Nie, to Ty podałeś zły przykład w walkach na ulicy bardzo rzadko się zdarza, że przykładowy Czesio z ekipą 10ludzi wyskakuje z Tobą na solóweczke, najczęściej przykładowy Czesio zatrudni do skopania Ci dupska swoich ziomków.
Druga sytuacja - Przykładowy Czesio nie jest pizdą i wyskakuję na solówke, dostaje baty, koledzy Czesia nie mogą pozwolić na splamienie honoru swojej ekipy więc też zostajesz skopany.
Trzecia sytuacja - Czesio jest sam coś mu się nie podoba, wychodzisz z nim na solówke, ale Czesio ma ,,sprzęt'' i również dostajesz wpierdol.

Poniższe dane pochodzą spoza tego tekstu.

(* ===== verification/BufferRing.v ===== *)
(** * The provided-buffer ring ([run/slave/src/runtime/io_uring/buffer_ring.rs])

    The receive buffers the worker shares with the kernel: the ring of descriptors
    with its 16-bit tail, the copy out of a buffer and its publication. The kernel's
    side of the protocol is a step relation, and the pair refines a queue of free
    buffers: no buffer is lent twice, and no free buffer is lost. *)

From S2P Require Import Prelude RustStd.

Local Open Scope N_scope.

Module BufferRing.

Definition BUFFER_GROUP : N := 0.

(** [BufRingEntry]: the address is the buffer it points to. *)
Record Entry := mkEntry {
  entry_addr : N;
  entry_len : N;
  entry_bid : N;
}.

Record ProvidedBufferRing := mkRing {
  entries : list Entry;
  buffers : list bytes;
  mask : N;
  tail : N;
  buffer_len : N;
}.

(** [publish]; [None] when [self.buffers[id]] or the entry is out of range. *)
Definition publish (id : N) (r : ProvidedBufferRing) : option ProvidedBufferRing :=
  let index := N.land (tail r) (mask r) in
  if (len (buffers r) <=? id) || (len (entries r) <=? index) then None
  else
    Some {| entries := <[N.to_nat index := mkEntry id (buffer_len r) id]> (entries r);
            buffers := buffers r; mask := mask r; tail := wrapping_add 16 (tail r) 1;
            buffer_len := buffer_len r |}.

(** [copy_and_release]; the outer option is a panic. *)
Definition copy_and_release (id length : N) (r : ProvidedBufferRing) :
    option (io_result bytes * ProvidedBufferRing) :=
  match buffers r !! N.to_nat id with
  | None => Some (Err InvalidData, r)
  | Some buffer =>
    r ← publish id r;
    Some (if len buffer <? length then Err InvalidData
          else Ok (take (N.to_nat length) buffer), r)
  end.

(** [for id in 0..entry_count { pool.publish(id) }]. *)
Fixpoint publish_all (ids : list N) (r : ProvidedBufferRing) : option ProvidedBufferRing :=
  match ids with
  | [] => Some r
  | id :: ids => r ← publish id r; publish_all ids r
  end.

Definition is_power_of_two (n : N) : bool := (0 <? n) && (n =? 2 ^ N.log2 n).

(** [register]: [page_size] is [sysconf]'s answer, [allocate] that of the allocator
    and [register_ring] that of the kernel. *)
Definition register (page_size : io_result N) (allocate : N -> bool)
    (register_ring : io_result unit) (entry_count buffer_size : N) :
    option (io_result ProvidedBufferRing) :=
  if (entry_count =? 0) || negb (is_power_of_two entry_count) || (32768 <? entry_count)
  then Some (Err InvalidInput)
  else if 2 ^ 32 <=? buffer_size then Some (Err InvalidInput)
  else if buffer_size =? 0 then Some (Err InvalidInput)
  else
    match page_size with
    | Err e => Some (Err e)
    | Ok page_size =>
      if negb (is_power_of_two page_size) then Some (Err InvalidInput)
      else if negb (allocate (entry_count * 16)) then Some (Err OutOfMemory)
      else
        let ids := N.of_nat <$> seq 0 (N.to_nat entry_count) in
        pool ← publish_all ids
          {| entries := replicate (N.to_nat entry_count) (mkEntry 0 0 0);
             buffers := replicate (N.to_nat entry_count)
                          (replicate (N.to_nat buffer_size) "000"%byte);
             mask := entry_count - 1; tail := 0; buffer_len := buffer_size |};
        Some (match register_ring with Ok _ => Ok pool | Err e => Err e end)
    end.

(** ** The kernel's side

    The kernel consumes the descriptors from its own head, as long as it differs
    from the published tail, and fills the buffers it has taken. *)
Definition kernel_take (head : N) (r : ProvidedBufferRing) : option (N * N) :=
  if head =? tail r then None
  else
    e ← entries r !! N.to_nat (N.land head (mask r));
    Some (entry_bid e, wrapping_add 16 head 1).

(** The kernel writes [b] at the start of a buffer. *)
Definition fill (id : N) (b : bytes) (r : ProvidedBufferRing) : ProvidedBufferRing :=
  {| entries := entries r;
     buffers := alter (fun old => b ++ drop (length b) old) (N.to_nat id) (buffers r);
     mask := mask r; tail := tail r; buffer_len := buffer_len r |}.

(** The ring, the kernel's head, and the buffers lent to receive operations with the
    bytes the kernel wrote. *)
Record System := mkSystem {
  ring : ProvidedBufferRing;
  head : N;
  lent : list (N * bytes);
}.

(** What the worker and the kernel see of a step. *)
Inductive Event :=
| Lend (id : N) (b : bytes)
| GiveBack (id : N) (r : io_result bytes).

(** The kernel takes a buffer for a receive and fills at most its length; the worker
    copies a completed buffer out and gives it back. *)
Inductive ring_step : System -> Event -> System -> Prop :=
| ring_lend s id h' b :
    kernel_take (head s) (ring s) = Some (id, h') -> len b <= buffer_len (ring s) ->
    ring_step s (Lend id b) (mkSystem (fill id b (ring s)) h' ((id, b) :: lent s))
| ring_give_back s id b r r' lent1 lent2 :
    lent s = lent1 ++ (id, b) :: lent2 ->
    copy_and_release id (len b) (ring s) = Some (r, r') ->
    ring_step s (GiveBack id r) (mkSystem r' (head s) (lent1 ++ lent2)).

Inductive ring_run : System -> list Event -> System -> Prop :=
| ring_run_nil s : ring_run s [] s
| ring_run_snoc s t s' e s'' :
    ring_run s t s' -> ring_step s' e s'' -> ring_run s (t ++ [e]) s''.

(** ** The specification: a queue of free buffers and the lent ones *)
Record Pool := mkPool {
  free : list N;
  out : list (N * bytes);
}.

Inductive pool_step : Pool -> Event -> Pool -> Prop :=
| pool_lend q o id b : pool_step (mkPool (id :: q) o) (Lend id b) (mkPool q ((id, b) :: o))
| pool_give_back q o1 o2 id b :
    pool_step (mkPool q (o1 ++ (id, b) :: o2)) (GiveBack id (Ok b))
              (mkPool (q ++ [id]) (o1 ++ o2)).

Inductive pool_run : Pool -> list Event -> Pool -> Prop :=
| pool_run_nil p : pool_run p [] p
| pool_run_snoc p t p' e p'' :
    pool_run p t p' -> pool_step p' e p'' -> pool_run p (t ++ [e]) p''.

(** ** The queue of free buffers *)

(** The free buffers, oldest first, are [q]. *)
Definition holds (r : ProvidedBufferRing) (h : N) (q : list N) : Prop :=
  len q <= mask r + 1 /\ tail r = (h + len q) mod 2 ^ 16 /\
  forall i id, q !! i = Some id ->
    entry_bid <$> entries r !! N.to_nat ((h + N.of_nat i) mod (mask r + 1)) = Some id /\
    entry_addr <$> entries r !! N.to_nat ((h + N.of_nat i) mod (mask r + 1)) = Some id.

To jest ulica, a nie jakieś Twoje wyobrażenia.
Włącz myślenie, życie to nie tylko solówki, nigdy w życiu nie miałeś takiej akcji prawda ;>
Wiesz wychodze z założenia, że nie ma sensu zbyt dogłębnie dyskutować na forum bo zawsze znajdzie się jakiś użytkownik, który myśli, iż pozjadał wszystkie rozumy. Nie wychodze po zmroku z domu, mieszkam na wsi i nigdy się nie biłem - aaa zapomniałem i oczywiście nie miałem niiigdy takiej akcji ? Już wiesz o mnie wszystko przez 2 posty? świetnie :) hejt off
@down
nic takiego nie napisałem
Zobacz co Ty piszesz już stwierdzenia, że złapią Cię na ulicy, a Ty wyjdziesz z 1 najebiesz go, a reszta będzie stać i klaskać ?

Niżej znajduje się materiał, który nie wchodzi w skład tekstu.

Lemma uring_advance_static_stream_spec c s :
  At c s -> conn_generation c = g -> at_rest c -> proxy c = None ->
  is_Some (static_stream c) -> write_buffer c = [] -> write_offset c = 0 ->
  settles (advance_static_stream id) s.
Proof.
  intros H Hg Hrest Hp [st Hst] Hbuf Hoff. unfold advance_static_stream.
  apply wp_bind, (wp_index_At c); [done|]. apply wp_bind, (wp_unwrap _ st); [done|].
  apply wp_bind, (wp_call_At _ c); [done|]. intros r s1 H1.
  destruct r as [[b| |]|err].
  - apply (send_response_spec c); try done; [by left|]. intros _. split; [congruence|done].
  - apply wp_skip, (At_Done c); [done|]. destruct Hrest as (? & ? & _).
    apply Streaming; try done. congruence.
  - apply wp_bind, (wp_metric_At _ c); [done|]. intros s2 H2. by apply (wp_remove_At c).
  - apply wp_bind, (wp_metric_At _ c); [done|]. intros s2 H2. by apply (wp_remove_At c).
Qed.

(** A drained response ends the connection, or goes on with the next chunk. *)
Lemma response_drained_spec c s :
  At c s -> conn_generation c = g -> at_rest c -> may_send c ->
  settles (response_drained id) s.
Proof.
  intros H Hg Hrest Hmay. unfold response_drained. apply wp_bind, (wp_index_At c); [done|].
  pose proof (At_base c _ H) as (Hssl & Hk & Hgen & Hoff & Hpend).
  assert (Hbase' : base k (queue_response [] c)) by (by do 4 (split; [done|])).
  assert (Hrest' : at_rest (queue_response [] c)) by done.
  destruct (static_stream c) as [st|] eqn:Hst.
  - destruct Hmay as [Hp|(? & _)]; [|congruence].
    apply wp_bind, (wp_update_At _ c); [done|done|by rewrite !at_rest_activity|].
    intros s1 H1. by eapply uring_advance_static_stream_spec.
  - destruct (proxy c) as [p|] eqn:Hp.
    + destruct Hmay as [|(_ & p' & Hp' & (Hph & Hop & _ & Hup) & Hrange)]; [congruence|].
      assert (p' = p) as -> by congruence.
      apply wp_bind, (wp_update_At _ c); [done|done|by rewrite !at_rest_activity|].
      intros s1 H1. apply wp_bind. eapply wp_call_At; [exact H1|]. intros t s2 H2.
      apply wp_bind. eapply (wp_update_proxying _ p); [exact H2|done|done|done|].
      intros c3 s3 H3 Hp3. by apply (submit_proxy_read_spec _ c3 _ H3 Hp3).
    + rewrite Hssl. apply wp_bind, (wp_metric_At _ c); [done|]. intros s2 H2.
      by apply (wp_remove_At c).
Qed.

End Slot.

(** ** Completions *)

Section Completion.

Context (lent : list (N * bytes)) (owed others : list Entry) (e : Entry).
Context (k : N) (c : UringConnection).

Notation id := (connection_id k c).
Notation settles m s :=
  (wp m (fun _ s' => Inv None lent owed others s' /\ grows s s') (fun _ => True) s).

(** The completion of the entry of slot [k] is being handled. *)
Definition completes (s : State) : Prop :=
  Inv None lent (e :: owed) others s /\ connections (worker s) !! k = Some c /\
  activity (size_of s) k c = Some e.

Lemma completes_take c' s :
  completes s -> at_rest c' -> base k c' ->
  At lent owed others k s c'
    (mkState (set_connections (<[k := c']> (connections (worker s))) (worker s)) (world s)).
Proof.
  intros (H & Hk & Ha) Hrest Hb. destruct H as [Hw Hbase Hmode Ho He]. split; [|split].
  - constructor; simpl.
    + by apply (world_ok_frame _ s).
    + intros j d. destruct (decide (j = k)) as [->|Hne].
      * rewrite lookup_insert_eq. by intros [= <-].
      * rewrite lookup_insert_ne by done. apply Hbase.
    + intros j d Hj Hne. rewrite lookup_insert_ne in Hj by congruence. by apply (Hmode j).
    + done.
    + rewrite activities_insert, at_rest_activity by done. simpl.
      rewrite (activities_delete _ _ k c Hk) in He. unfold size_of in Ha. rewrite Ha in He.
      simpl in He. rewrite <- Permutation_middle in He. by apply Permutation_cons_inv in He.
  - simpl. by rewrite lookup_insert_eq.
  - split; [done|]. simpl. by rewrite delete_insert_eq.
Qed.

Proszę Cię kto opowiada takie smuty.
danon, ja dwa razy miałem sytuację, gdzie jeden (!) koleś do mnie podszedł i chciał telefon. Wtedy musiałem uciekać, bo telefonu nie oddam, a jestem szybki, ale wolałbym takiego gościa obić. Dlatego zapisałem się na kb. Wiem, że jeśli kolesi będzie dwóch czy więcej, to nie mam szans, ale pełno jest cwaniaków w dresach, którzy myślą, że jak podejdą w pojedynkę do młodszego, to ten od razu się obsra ze strachu, odda telefon, pieniądze, klucze i buty... Trening sztuk walki może pomóc w pokazaniu takim cwaniakom, że jeśli chcą mój telefon, to muszą przyjść we dwóch :)
Jaką sztukę walki polecacie, gdy jest 2 i więcej przeciwników? Bo z tego co pisał ktoś dowiedziałem się, że KB (na które chciałem się zapisać) jest raczej 1on1 a ja często chodzę do klubów, gdzie łyse pały wyskakują po 2 albo i po 3 nawet.. Dlatego chciałbym się dowiedzieć co, dla mnie, byłoby najlepszym rozwiązaniem z takim podejściem (1przeciwnik także, ale 2-3 na raz też żebym umiał sobie poradzić).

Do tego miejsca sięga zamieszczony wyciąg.